Hey buddy, I’m Dora. Honestly, I wanted to render a 10-second clip for a client mood board without watching my GPU usage spike into the red zone. But when I loaded LTX-2 in ComfyUI for the first time last week (January 2026), I kept bumping into VRAM limits on my RTX 4090. That’s when I noticed those little dropdown options tucked in the model loader node: NVFP8,NVFP4, and the usual float16.

I thought, “What’s the worst that could happen?” Turns out, quite a lot changed — mostly in good ways.
After a week of back-and-forth testing across different resolutions and clip lengths, here’s what I learned about when to pick NVFP8 versus NVFP4, and what you’re actually trading off. No marketing fluff, just what I saw on my screen.
What NVFP8/NVFP4 are (plain explanation)
Let me keep this simple because I’m not a computer scientist either, and honestly, I didn’t care about the technical details until they started saving me time.

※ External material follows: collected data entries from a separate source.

(** Appending a source whose next entry (if any) was pushed. *)
Lemma merge_inv_snoc rem mh es : merge_inv rem mh -> StronglySorted key_le es ->
  merge_inv (rem ++ [tail es])
    (match head es with Some e => Push item_less (mkItem e (length rem)) mh | None => mh end).
Proof.
  intros (Hok & Hitem & Hcov) Hs.
  assert (forall x l, rem !! SourceID x = Some l -> (rem ++ [tail es]) !! SourceID x = Some l) as Happ.
  { intros x l Hl. by apply lookup_app_l_Some. }
  destruct es as [|e es]; simpl.
  - split_and!; [done| |].
    + intros x Hx. destruct (Hitem x Hx) as (l & Hl & ?). exists l. auto.
    + intros i l [Hi|[Hi Hl]]%lookup_app_Some Hne; [by eapply Hcov|].
      apply list_lookup_singleton_Some in Hl as [_ <-]. done.
  - assert (Push item_less (mkItem e (length rem)) mh ≡ₚ mkItem e (length rem) :: mh) as Hpush
      by apply Push_perm.
    split_and!; [by apply (Push_ok item_less item_less_asym)| |].
    + intros x Hx. rewrite Hpush in Hx. apply elem_of_cons in Hx as [->|Hx]; simpl.
      * exists es. by rewrite lookup_app_r, Nat.sub_diag by lia.
      * destruct (Hitem x Hx) as (l & Hl & ?). exists l. auto.
    + intros i l [Hi|[Hi Hl]]%lookup_app_Some Hne.
      * destruct (Hcov i l Hi Hne) as (x & Hx & ?). exists x. rewrite Hpush. split; [by constructor|done].
      * apply list_lookup_singleton_Some in Hl as [Hl _].
        eexists. rewrite Hpush. split; [constructor|]. simpl. lia.
Qed.

Lemma init_heap_spec iters ess : Forall2 reads iters ess -> Forall (StronglySorted key_le) ess ->
  forall rem mh, merge_inv rem mh ->
  exists iters' mh', init_heap next (length rem) iters mh = (iters', mh') /\
    Forall2 reads iters' (tail <$> ess) /\ merge_inv (rem ++ (tail <$> ess)) mh' /\
    heap_entries mh' ++ concat (tail <$> ess) ≡ₚ heap_entries mh ++ concat ess.
Proof.
  induction 1 as [|it es iters ess Hit _ IH]; intros Hs rem mh Hinv.
  { exists [], mh. simpl. rewrite app_nil_r. done. }
  inversion Hs as [|? ? Hes Hess]; subst. cbn [init_heap].
  pose proof (merge_inv_snoc rem mh es Hinv Hes) as Hinv1.
  assert (S (length rem) = length (rem ++ [tail es])) as Hlen by (rewrite length_app; simpl; lia).
  destruct es as [|e es]; cbn [head tail] in Hinv1, Hlen.
  - rewrite (reads_nil _ Hit), Hlen.
    destruct (IH Hess _ _ Hinv1) as (iters' & mh' & -> & Hr & Hinv' & Hp).
    exists (it :: iters'), mh'. split_and!; [done|by constructor|by rewrite <- app_assoc in Hinv'|done].
  - destruct (reads_cons _ _ _ Hit) as (it' & -> & Hit'). rewrite Hlen.
    destruct (IH Hess _ _ Hinv1) as (iters' & mh' & -> & Hr & Hinv' & Hp).
    exists (it' :: iters'), mh'.
    split_and!; [done|by constructor|by rewrite <- app_assoc in Hinv'|].
    rewrite fmap_cons. cbn [concat tail]. rewrite (Permutation_app_comm es), app_assoc, Hp.
    unfold heap_entries. rewrite Push_perm. simpl.
    rewrite <- app_assoc, (Permutation_app_comm (concat ess) es). by rewrite Permutation_middle.
Qed.

Lemma mergeIterators_pops iters ess fuel : Forall2 reads iters ess ->
  Forall (StronglySorted key_le) ess -> (length (concat ess) < fuel)%nat ->
  exists pops, mergeIterators next fuel iters = fst (fold_left add_merged pops ([], ""%string)) /\
    pops ≡ₚ concat ess /\ StronglySorted key_le pops.
Proof.
  intros Hr Hs Hf. unfold mergeIterators.
  destruct (init_heap_spec iters ess Hr Hs [] []) as (iters' & mh & Hi & Hr' & Hinv & Hp).
  { split_and!; [|intros x Hx; by inversion Hx|done]. intros k Hk. simpl in Hk. lia. }
  cbn [length] in Hi. rewrite Hi.
  simpl in Hp, Hinv.
  destruct (merge_loop_pops fuel iters' (tail <$> ess) mh ([], ""%string)) as (pops & -> & Hpp & Hss);
    [|done|done|].
  { apply Permutation_length in Hp. rewrite length_app in Hp. unfold heap_entries in Hp.
    rewrite length_fmap in Hp. lia. }
  exists pops. split_and!; [done|by rewrite Hpp|done].
Qed.

End MergeSpec.

(** *** Collapsing equal keys *)

Lemma StronglySorted_snoc {A} (R : A -> A -> Prop) l x :
  StronglySorted R l -> Forall (fun y => R y x) l -> StronglySorted R (l ++ [x]).
Proof.
  induction 1 as [|y l _ IH Hy]; intros Hx; [repeat constructor|].
  inversion Hx; subst. simpl. constructor; [by apply IH|]. apply Forall_app. by repeat constructor.
Qed.

Lemma StronglySorted_removelast {A} (R : A -> A -> Prop) l x :
  StronglySorted R (l ++ [x]) -> StronglySorted R l /\ Forall (fun y => R y x) l.
Proof.
  induction l as [|y l IH]; intros H; [by repeat constructor|].
  inversion H as [|? ? Hs Hf]; subst. destruct (IH Hs). apply Forall_app in Hf as [Hf Hx].
  inversion Hx; subst. split; by constructor.
Qed.

Lemma add_merged_spec st top : sorted_table (fst st) ->
  (forall l x, fst st = l ++ [x] -> Key x = snd st) ->
  Forall (fun y => key_le y top) (fst st) ->
  sorted_table (fst (add_merged st top)) /\
  (forall l x, fst (add_merged st top) = l ++ [x] -> Key x = snd (add_merged st top)) /\
  Forall (fun y => key_le y top) (fst (add_merged st top)) /\
  (forall k, last_entry k (fst (add_merged st top)) = last_entry k (fst st ++ [top])).
Proof.
  destruct st as [entries lastKey]. simpl. intros Hs Hlast Hle. unfold add_merged.
  assert (key_le top top) as Hrefl by apply str_lt_irrefl.
  destruct (decide _) as [[Hlen Hk]|Hn]; simpl.
  - destruct entries as [|x l _] using rev_ind; [simpl in Hlen; lia|].
    rewrite removelast_last. pose proof (Hlast l x eq_refl) as Hx.
    apply StronglySorted_removelast in Hs as [Hs Hf].
    apply Forall_app in Hle as [Hle _]. split_and!.
    + apply StronglySorted_snoc; [done|]. eapply Forall_impl; [exact Hf|].
      intros y. unfold key_lt. congruence.
    + intros l' y [_ [= <-]]%app_inj_2; [done|done].
    + apply Forall_app. split; [done|]. by constructor.
    + intros k. unfold last_entry. rewrite !fold_left_app. simpl.
      destruct (decide (Key x = k)), (decide (Key top = k)); congruence.
  - split_and!.
    + apply StronglySorted_snoc; [done|].
      destruct entries as [|x l _] using rev_ind; [constructor|].
      pose proof (Hlast l x eq_refl) as Hx. apply Forall_app in Hle as [_ Hle].
      inversion Hle as [|? ? Hxt _]; subst.
      assert (key_lt x top) as Hlt.
      { destruct (str_lt_total (Key x) (Key top)) as [H|[H|H]]; [done| |by destruct Hxt].
        exfalso. apply Hn. rewrite length_app. simpl. split; [lia|congruence]. }
      apply StronglySorted_removelast in Hs as [_ Hf]. apply Forall_app. split; [|by constructor].
      eapply Forall_impl; [exact Hf|]. intros y Hy. by apply str_lt_trans with (Key x).
    + intros l' y [_ [= <-]]%app_inj_2; [done|done].
    + apply Forall_app. split; [done|by constructor].
    + done.
Qed.

Lemma collapse_spec pops : forall st, StronglySorted key_le pops -> sorted_table (fst st) ->
  (forall l x, fst st = l ++ [x] -> Key x = snd st) ->
  Forall (fun y => Forall (key_le y) pops) (fst st) ->
  sorted_table (fst (fold_left add_merged pops st)) /\
  forall k, last_entry k (fst (fold_left add_merged pops st)) = last_entry k (fst st ++ pops).
Proof.
  induction pops as [|top pops IH]; intros st Hp Hs Hlast Hb; cbn [fold_left].
  { split; [done|]. by rewrite app_nil_r. }
  inversion Hp as [|? ? Hp' Htop]; subst.
  destruct (add_merged_spec st top Hs Hlast) as (Hs' & Hlast' & Hle' & Hk).
  { eapply Forall_impl; [exact Hb|]. intros y Hy. by inversion Hy. }
  destruct (IH (add_merged st top)) as [Hs'' Hk'']; [done|done|done| |].
  { eapply Forall_impl; [exact Hle'|]. intros y Hy. eapply Forall_impl; [exact Htop|].
    intros z Hz. by transitivity top. }
  split; [done|]. intros k. rewrite Hk''.
  change (top :: pops) with ([top] ++ pops). rewrite app_assoc.
  unfold last_entry. rewrite !fold_left_app. f_equal. rewrite <- fold_left_app. apply Hk.
Qed.

(** The merge of strictly sorted sources. *)
Lemma merge_spec {I} (next : I -> option (Entry * I)) reads `{!Reads next reads} iters ess fuel :
  Forall2 reads iters ess -> Forall sorted_table ess -> (length (concat ess) < fuel)%nat ->
  exists pops, pops ≡ₚ concat ess /\ sorted_table (mergeIterators next fuel iters) /\
    forall k, last_entry k (mergeIterators next fuel iters) = last_entry k pops.
Proof.
  intros Hr Hs Hf.
  destruct (mergeIterators_pops next reads iters ess fuel Hr) as (pops & -> & Hp & Hss); [|done|].
  { eapply Forall_impl; [exact Hs|]. apply sorted_table_le. }
  exists pops. split; [done|]. apply (collapse_spec pops ([], ""%string)); [done|constructor| |constructor].
  intros l x H. by destruct l.
Qed.

Lemma length_concat_tables ess :
  (length (concat ess) <= length (concat (encode_table <$> ess)))%nat.
Proof.
  induction ess as [|es ess IH]; [done|]. rewrite fmap_cons. cbn [concat]. rewrite !length_app.
  enough (length es <= length (encode_table es))%nat by lia. clear.
  induction es as [|e es IH]; [done|]. rewrite encode_table_cons, length_app.
  unfold encode_entry at 1. rewrite length_app, length_encode_header. simpl. lia.
Qed.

NVFP8 and NVFP4 are quantized data formats — basically ways to compress AI models by using fewer bits to represent numbers. Think of it like the difference between a RAW photo and a JPEG. The JPEG takes up way less space and opens faster, but you give up a bit of detail in the process.
Here’s the breakdown:
- Float16 (the standard default): Uses 16 bits per value. Full quality, but memory-hungry and slower.
- NVFP8 (also called FP8-E4M3): Uses 8 bits per value. Cuts VRAM by about 40% and speeds things up roughly 2x on RTX GPUs.

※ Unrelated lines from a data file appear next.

(** A batch whose log write succeeds is applied, answered with nil, and leaves
    a well-formed state. *)
Lemma processBatch_mem m contents batch now now_rot : state_ok m contents -> wal_open m ->
  batch <> [] -> Forall req_fits batch -> rotation_fresh now_rot m ->
  let '(m', out) := processBatch batch now now_rot m in
  state_ok m' contents /\ out = notifySuccess batch /\
  forall k, mem_spec k (bb m') = match last_entry k (stored now <$> batch) with
                                | Some e => Some e | None => mem_spec k (bb m) end.
Proof.
  intros Hok Hopen Hne Hfit Hfresh. unfold processBatch. destruct batch as [|r batch]; [done|].
  set (b := r :: batch) in *. clearbody b.
  destruct (writeWalIfEnabled_ok m contents (prepareEntries b [] now) Hok Hopen) as (f & -> & Hok1 & Hf).
  destruct (applyToMemTable_ok (with_fs f m) contents b now now_rot Hok1 Hfit) as [Hok2 Hv].
  { unfold rotation_fresh in *. by apply Hf. }
  set (m2 := applyToMemTable _ _ _ _) in *.
  split_and!; [|done|exact Hv]. pose proof Hok2 as (? & ? & ? & ?). by eapply state_ok_memory.
Qed.

Lemma processBatch_ok m contents batch now now_rot : state_ok m contents -> wal_open m ->
  batch <> [] -> Forall req_fits batch -> rotation_fresh now_rot m ->
  let '(m', out) := processBatch batch now now_rot m in
  state_ok m' contents /\ out = notifySuccess batch /\
  forall k, lookup_entry k m' = match last_entry k (stored now <$> batch) with
                                | Some e => Ok (Some e) | None => lookup_entry k m end.
Proof.
  intros Hok Hopen Hne Hfit Hfresh.
  pose proof (processBatch_mem m contents batch now now_rot Hok Hopen Hne Hfit Hfresh) as Hp.
  destruct (processBatch batch now now_rot m) as [m' out]. destruct Hp as (Hok' & -> & Hv).
  split_and!; [done|done|]. intros k.
  rewrite (lookup_entry_spec k _ _ Hok'), (lookup_entry_spec k _ _ Hok). rewrite Hv.
  by destruct (last_entry k _).
Qed.

(** A batch touches no file but the active log and the one it may create. *)
Lemma processBatch_absent m contents batch now now_rot p : state_ok m contents -> wal_open m ->
  files (fs m) !! p = None -> p <> rotated_path (Configuration (bb m)) now_rot ->
  files (fs (fst (processBatch batch now now_rot m))) !! p = None.
Proof.
  intros Hok Hopen Hp Hne. unfold processBatch. destruct batch as [|r batch]; [done|].
  set (b := r :: batch) in *. clearbody b.
  destruct (writeWalIfEnabled_ok m contents (prepareEntries b [] now) Hok Hopen) as (f & -> & _ & Hf).
  cbn [fst fs]. unfold applyToMemTable. rewrite prepareEntries_map.
  destruct (apply_loop_spec now b (bb m)) as (c & Hloop & _). cbn [app].
  destruct (_ <=? _); [|by apply Hf]. unfold rotateMemTable.
  cbn [with_bb with_fs bb fs Configuration]. rewrite Hloop.
  destruct (EnableDiskDurability _); [|by apply Hf].
  cbn [ActiveWal set_KeyCache set_MemTable]. destruct (ActiveWal (bb m)); [|by apply Hf].
  unfold rotateWal, NewDiskWAL, os_OpenAppend. cbn [with_bb with_fs bb fs Configuration openable].
  rewrite ?Hloop. destruct (openable f _); [|by apply Hf]. cbn. rewrite lookup_insert_ne; [by apply Hf|done].
Qed.

(** Configuration and openness of the log survive a batch. *)
Lemma processBatch_config batch now now_rot m :
  Configuration (bb (fst (processBatch batch now now_rot m))) = Configuration (bb m).
Proof.
  unfold processBatch. destruct batch as [|r batch]; [done|].
  set (b := r :: batch) in *. clearbody b.
  assert (forall m1, writeWalIfEnabled (prepareEntries b [] now) m = Some m1 -> bb m1 = bb m) as Hw.
  { unfold writeWalIfEnabled. intros m1 Hm. repeat case_match; try done; by injection Hm as <-. }
  destruct (writeWalIfEnabled _ m) as [m1|]; [|done]. rewrite <- (Hw m1 eq_refl). clear Hw.
  cbn [fst bb]. unfold applyToMemTable. rewrite prepareEntries_map.
  destruct (apply_loop_spec now b (bb m1)) as (c & Hloop & _). cbn [app].
  unfold rotateMemTable, rotateWal. cbn [with_bb bb]. rewrite Hloop.
  repeat case_match; by cbn; rewrite ?Hloop.
Qed.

- NVFP4: Uses just 4 bits per value. Slashes VRAM by 60% and can hit up to 3x faster generation on RTX 50-series GPUs.
The catch? Lower precision means the model has to “remember” details with less information. Sometimes that works fine. Sometimes… not so much.

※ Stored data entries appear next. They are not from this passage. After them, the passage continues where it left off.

(** The commit takes the frozen table away, late [Put] included. *)
Lemma commitFlush_late req exp m contents meta k : state_ok m contents ->
  lookup_entry k (commitFlush (Ok meta) (late_put req exp m)) = lookup_entry k (commitFlush (Ok meta) m).
Proof.
  intros Hok. destruct (late_put_shape req exp m) as [c ->].
  destruct m as [s f g]. destruct Hok as (_ & _ & _ & _ & _ & Hl & _). destruct s as [cfg mt imm aw fw tabs bl kc].
  unfold commitFlush, rotateFrozenWal, with_bb, lookup_entry, lookup_memory. cbn in *.
  assert (tail (alter (MemoryTable.Put (req_Key req) (req_Val req) exp (req_IsDeleted req)) 0%nat imm) = tail imm) as ->
    by by destruct imm.
  destruct (EnableDiskDurability cfg); [|done]. by destruct fw.
Qed.

(** *** The agent's loop *)

Lemma flush_path_inj cfg n1 n2 : 0 <= n1 < 2 ^ 63 -> 0 <= n2 < 2 ^ 63 ->
  flush_path cfg n1 = flush_path cfg n2 -> n1 = n2.
Proof. intros Hn1 Hn2 Heq. rewrite <- (flush_path_id cfg n1), Heq by done. by apply flush_path_id. Qed.

Lemma rotateFrozenWal_FrozenWALs m : EnableDiskDurability (Configuration (bb m)) = true ->
  FrozenWALs (bb (rotateFrozenWal m)) = tail (FrozenWALs (bb m)).
Proof. intros Hd. unfold rotateFrozenWal. rewrite Hd. destruct (FrozenWALs (bb m)) eqn:E; [by rewrite E|done]. Qed.

(** The log of the flushed table is gone from the disk. *)
Lemma rotateFrozenWal_deletes m w rest : EnableDiskDurability (Configuration (bb m)) = true ->
  FrozenWALs (bb m) = w :: rest -> files (fs (rotateFrozenWal m)) !! path w = None.
Proof. intros Hd Hf. unfold rotateFrozenWal. rewrite Hd, Hf. cbn. by rewrite lookup_delete_eq. Qed.

(** A time at which the disk takes a new table. *)
Definition can_flush m (now : Z) : Prop :=
  0 <= now < 2 ^ 63 /\ flush_fresh now m /\ openable (fs m) (flush_path (Configuration (bb m)) now) = true.

Definition table_bytes_fit t : Prop := zlen (encode_table (flush_entries t)) < 2 ^ 63.

(** One turn of the agent. *)
Lemma processFlush_ok m contents t now : state_ok m contents -> NoDup (path <$> wals (bb m)) ->
  waitForFlush m = Some t -> can_flush m now -> table_bytes_fit t ->
  exists m', processFlush t now m = Ok m' /\ state_ok m' (add_flushed (flush_entries t) contents) /\
    NoDup (path <$> wals (bb m')) /\ ImmutableMem (bb m') = tail (ImmutableMem (bb m)) /\
    Configuration (bb m') = Configuration (bb m) /\
    (EnableDiskDurability (Configuration (bb m)) = true -> FrozenWALs (bb m') = tail (FrozenWALs (bb m))) /\
    (forall now', now' <> now -> can_flush m now' -> can_flush m' now') /\
    (forall k, lookup_entry k m' = lookup_entry k m) /\
    (EnableDiskDurability (Configuration (bb m)) = true -> forall w, head (FrozenWALs (bb m)) = Some w ->
       files (fs m') !! path w = None) /\
    (forall q, files (fs m) !! q = None -> q <> flush_path (Configuration (bb m)) now -> files (fs m') !! q = None).
Proof.
  intros Hok Hn Ht (Hnow & Hfresh & Ho) Hlen. unfold processFlush.
  pose proof (write_flush_spec m contents t now Hok Ht Hnow Hfresh Hlen) as Hw. cbv zeta in Hw.
  destruct (write_flush t now m) as [m1 r].
  destruct Hw as [Hok1 [(_ & _ & Hno)|(meta & bloom & -> & _ & Hm1 & _ & _ & Hpend)]]; [congruence|].
  assert (bb m1 = set_BloomF bloom (bb m)) as Hb1 by by subst m1.
  destruct (commitFlush_ok m1 contents meta (flush_entries t) Hok1) as (Hok2 & Hv2 & gone & Hgone & _); [by rewrite Hb1|done|].
  destruct (commitFlush_keeps m1 contents meta Hok1) as (Hc & _ & _ & _ & _ & Hi & _ & Hop & Hnone).
  rewrite Hb1 in Hc, Hi. eexists. split_and!; [done|done| |done|done| | | | |].
  - rewrite Hb1 in Hgone. change (wals (set_BloomF _ _)) with (wals (bb m)) in Hgone.
    rewrite Hgone in Hn. by apply NoDup_app in Hn as (_ & _ & Hn).
  - intros Hd. rewrite (commitFlush_eq m1 contents) by done. rewrite rotateFrozenWal_FrozenWALs by (cbn; by rewrite Hb1).
    cbn. by rewrite Hb1.
  - intros now' Hne (Hr & Hf & Ho'). unfold can_flush, flush_fresh in *. rewrite Hc, Hop. split_and!; [lia..| |].
    + apply Hnone. subst m1. cbn. rewrite lookup_insert_ne; [done|]. intros Heq. apply Hne.
      symmetry. by apply (flush_path_inj (Configuration (bb m))).
    + by subst m1.
  - intros k. rewrite (lookup_entry_view k _ _ Hok2), Hv2, <- (lookup_entry_view k _ _ Hok1).
    rewrite (lookup_entry_view k _ _ Hok1), (lookup_entry_view k _ _ Hok). unfold view_spec, mem_spec. by rewrite Hb1.
  - intros Hd w Hw. rewrite (commitFlush_eq m1 contents) by done.
    destruct (FrozenWALs (bb m)) as [|w0 rest] eqn:Ef; [done|]. injection Hw as ->.
    apply (rotateFrozenWal_deletes _ w rest); cbn; by rewrite Hb1.
  - intros q Hq Hne. apply Hnone. subst m1. cbn. by rewrite lookup_insert_ne by congruence.
Qed.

Speed gains: 2-3x faster on RTX GPUs
I tested both formats on my RTX 4090 with a pretty standard workflow: text-to-video at 720p, 24fps, 4-second clips. Same prompt, same seed, just flipping the precision dropdown.
My results (January 12-18, 2026, averaged over 8 runs):
- Float16: ~58 seconds per clip
- NVFP8 (FP8-E4M3): ~32 seconds per clip (about 1.8x faster)
- NVFP4: Not fully optimized on RTX 40-series yet — you need PyTorch built with CUDA 13.0 for the real speed boost
Here’s what caught me off guard: the speed gain wasn’t consistent across all scenarios. For short 3-4 second clips, the difference felt minor — maybe 10-15 seconds saved. But once I pushed to 8-10 second clips at 1080p, NVFP8 started saving me real time. Enough that I could fit in two extra iterations during the same work session, which actually mattered when I was trying to nail down a specific camera move for a client.
According to NVIDIA’s official benchmarks, RTX 50-series users should see even more dramatic improvements with NVFP4 — up to 3x faster. But there’s a big caveat: if you’re not running the right PyTorch build, NVFP4 can actually be slower than NVFP8. I learned that one the hard way.
VRAM savings comparison
This is where things got interesting for me — and honestly, this is the main reason I stuck with NVFP8.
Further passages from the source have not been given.